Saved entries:
--- START ---

(** What [inspect.getfullargspec] returns about a callable. *)
Record FullArgSpec : Type := mkFullArgSpec {
  args : list string;
  varargs : option string;
  varkw : option string;
  kwonlyargs : list string
}.

(** The tokenizer's [encode] method: its signature and its behaviour on a
    text and a dictionary of keyword arguments. *)
Record EncodeFn : Type := mkEncodeFn {
  getfullargspec : FullArgSpec;
  call : string -> list (string * bool) -> list Z
}.

(** [self.tokenizer]; [encode] is [None] when the object has no such
    attribute. *)
Record Tokenizer : Type := mkTokenizer {
  encode : option EncodeFn
}.

Definition hasattr_encode (t : Tokenizer) : bool :=
  match encode t with
  | Some _ => true
  | None => false
  end.

(** The request built by [rf.greedy_until]: the request type and the
    arguments, the third of which is optional. *)
Record Request : Type := mkRequest {
  request_type : string;
  ctx_arg : string;
  until : list string;
  max_length : option nat
}.

Definition rf_greedy_until (ctx : string) (stop : list string) (max_num_tokens : option nat) : Request :=
  {| request_type := "greedy_until"; ctx_arg := ctx; until := stop;
     max_length := max_num_tokens |}.

(** [{"id": ..., "prediction_text": ...}] *)
Record Prediction : Type := mkPrediction {
  pred_id : string;
  prediction_text : string
}.

(** [{"text": [...], "answer_start": [...]}] *)
Record Gold : Type := mkGold {
  gold_text : list string;
  answer_start : list Z
}.

(** [{"id": ..., "answers": gold}] *)
Record Reference : Type := mkReference {
  ref_id : string;
  answers : Gold
}.

(** ** The task classes *)

Inductive version : Type :=
| RCQA
| RCQAWithFintanPrompt
| RCQAWithJAAlpacaPrompt
| RCQAWithRinnaInstructionSFT.

Definition VERSIONS : list version :=
  [RCQA; RCQAWithFintanPrompt; RCQAWithJAAlpacaPrompt; RCQAWithRinnaInstructionSFT].

Definition _TOP_K_LIMIT : Z := 10.

Record Task : Type := mkTask {
  cls : version;
  SEP : string;
  TOP_K_LIMIT : Z;
  REMOVE_IDS : list string;
  tokenizer : Tokenizer;
  dataset : DatasetDict
}.

(** The class attribute [SEP]: [RCQAWithJAAlpacaPrompt] inherits it from
    [RCQA], [RCQAWithRinnaInstructionSFT] overrides it. *)
Definition class_SEP (v : version) : string :=
  match v with
  | RCQA => nl
  | RCQAWithFintanPrompt => nl
  | RCQAWithJAAlpacaPrompt => nl
  | RCQAWithRinnaInstructionSFT => "<NL>"
  end.

Definition class_TOP_K_LIMIT (v : version) : Z :=
  match v with
  | RCQA => _TOP_K_LIMIT
  | RCQAWithFintanPrompt => _TOP_K_LIMIT
  | RCQAWithJAAlpacaPrompt => _TOP_K_LIMIT
  | RCQAWithRinnaInstructionSFT => _TOP_K_LIMIT
  end.

(** [REMOVE_IDS = []] in [RCQA], inherited by the other classes. *)
Definition class_REMOVE_IDS (v : version) : list string := [].

(** [RCQAWithJAAlpacaPrompt.INSTRUCTION] *)
Definition INSTRUCTION : string :=
  "与えられた文脈から、質問に対する答えを抜き出してください。".

(** An instance of class [v]: every attribute resolves to the class's. *)
Definition new (v : version) (tok : Tokenizer) (ds : DatasetDict) : Task :=
  {| cls := v; SEP := class_SEP v; TOP_K_LIMIT := class_TOP_K_LIMIT v;
     REMOVE_IDS := class_REMOVE_IDS v; tokenizer := tok; dataset := ds |}.

(** [DYNAMIC_MAX_LENGTH = os.getenv("DYNAMIC_MAX_LENGTH", "true").lower()] *)
Definition DYNAMIC_MAX_LENGTH (environ : string -> option string) : string :=
  lower (getenv environ "DYNAMIC_MAX_LENGTH" "true").

(** ** Methods *)

Definition training_docs (self : Task) : list Doc :=
  train (dataset self).

Definition test_docs (self : Task) : list Doc :=
  let dataset := test (dataset self) in
  if (0 <? List.length (REMOVE_IDS self))%nat
  then filter (fun item => negb (str_in (doc_id item) (REMOVE_IDS self))) dataset
  else dataset.

(** [doc["documents"][:self.TOP_K_LIMIT]] *)
Definition topk_documents (self : Task) (doc : Doc) : list Document :=
  slice_to (TOP_K_LIMIT self) (documents doc).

--- END ---

*DIRECTIONS FOR THIS TASK*
The answer must be a verbatim transcription of all the entries.

*REPLY*
(** What [inspect.getfullargspec] returns about a callable. *)
Record FullArgSpec : Type := mkFullArgSpec {
  args : list string;
  varargs : option string;
  varkw : option string;
  kwonlyargs : list string
}.

(** The tokenizer's [encode] method: its signature and its behaviour on a
    text and a dictionary of keyword arguments. *)
Record EncodeFn : Type := mkEncodeFn {
  getfullargspec : FullArgSpec;
  call : string -> list (string * bool) -> list Z
}.

(** [self.tokenizer]; [encode] is [None] when the object has no such
    attribute. *)
Record Tokenizer : Type := mkTokenizer {
  encode : option EncodeFn
}.

Definition hasattr_encode (t : Tokenizer) : bool :=
  match encode t with
  | Some _ => true
  | None => false
  end.

(** The request built by [rf.greedy_until]: the request type and the
    arguments, the third of which is optional. *)
Record Request : Type := mkRequest {
  request_type : string;
  ctx_arg : string;
  until : list string;
  max_length : option nat
}.

Definition rf_greedy_until (ctx : string) (stop : list string) (max_num_tokens : option nat) : Request :=
  {| request_type := "greedy_until"; ctx_arg := ctx; until := stop;
     max_length := max_num_tokens |}.

(** [{"id": ..., "prediction_text": ...}] *)
Record Prediction : Type := mkPrediction {
  pred_id : string;
  prediction_text : string
}.

(** [{"text": [...], "answer_start": [...]}] *)
Record Gold : Type := mkGold {
  gold_text : list string;
  answer_start : list Z
}.

(** [{"id": ..., "answers": gold}] *)
Record Reference : Type := mkReference {
  ref_id : string;
  answers : Gold
}.

(** ** The task classes *)

Inductive version : Type :=
| RCQA
| RCQAWithFintanPrompt
| RCQAWithJAAlpacaPrompt
| RCQAWithRinnaInstructionSFT.

Definition VERSIONS : list version :=
  [RCQA; RCQAWithFintanPrompt; RCQAWithJAAlpacaPrompt; RCQAWithRinnaInstructionSFT].

Definition _TOP_K_LIMIT : Z := 10.

Record Task : Type := mkTask {
  cls : version;
  SEP : string;
  TOP_K_LIMIT : Z;
  REMOVE_IDS : list string;
  tokenizer : Tokenizer;
  dataset : DatasetDict
}.

(** The class attribute [SEP]: [RCQAWithJAAlpacaPrompt] inherits it from
    [RCQA], [RCQAWithRinnaInstructionSFT] overrides it. *)
Definition class_SEP (v : version) : string :=
  match v with
  | RCQA => nl
  | RCQAWithFintanPrompt => nl
  | RCQAWithJAAlpacaPrompt => nl
  | RCQAWithRinnaInstructionSFT => "<NL>"
  end.

Definition class_TOP_K_LIMIT (v : version) : Z :=
  match v with
  | RCQA => _TOP_K_LIMIT
  | RCQAWithFintanPrompt => _TOP_K_LIMIT
  | RCQAWithJAAlpacaPrompt => _TOP_K_LIMIT
  | RCQAWithRinnaInstructionSFT => _TOP_K_LIMIT
  end.

(** [REMOVE_IDS = []] in [RCQA], inherited by the other classes. *)
Definition class_REMOVE_IDS (v : version) : list string := [].

(** [RCQAWithJAAlpacaPrompt.INSTRUCTION] *)
Definition INSTRUCTION : string :=
  "与えられた文脈から、質問に対する答えを抜き出してください。".

(** An instance of class [v]: every attribute resolves to the class's. *)
Definition new (v : version) (tok : Tokenizer) (ds : DatasetDict) : Task :=
  {| cls := v; SEP := class_SEP v; TOP_K_LIMIT := class_TOP_K_LIMIT v;
     REMOVE_IDS := class_REMOVE_IDS v; tokenizer := tok; dataset := ds |}.

(** [DYNAMIC_MAX_LENGTH = os.getenv("DYNAMIC_MAX_LENGTH", "true").lower()] *)
Definition DYNAMIC_MAX_LENGTH (environ : string -> option string) : string :=
  lower (getenv environ "DYNAMIC_MAX_LENGTH" "true").

(** ** Methods *)

Definition training_docs (self : Task) : list Doc :=
  train (dataset self).

Definition test_docs (self : Task) : list Doc :=
  let dataset := test (dataset self) in
  if (0 <? List.length (REMOVE_IDS self))%nat
  then filter (fun item => negb (str_in (doc_id item) (REMOVE_IDS self))) dataset
  else dataset.

(** [doc["documents"][:self.TOP_K_LIMIT]] *)
Definition topk_documents (self : Task) (doc : Doc) : list Document :=
  slice_to (TOP_K_LIMIT self) (documents doc).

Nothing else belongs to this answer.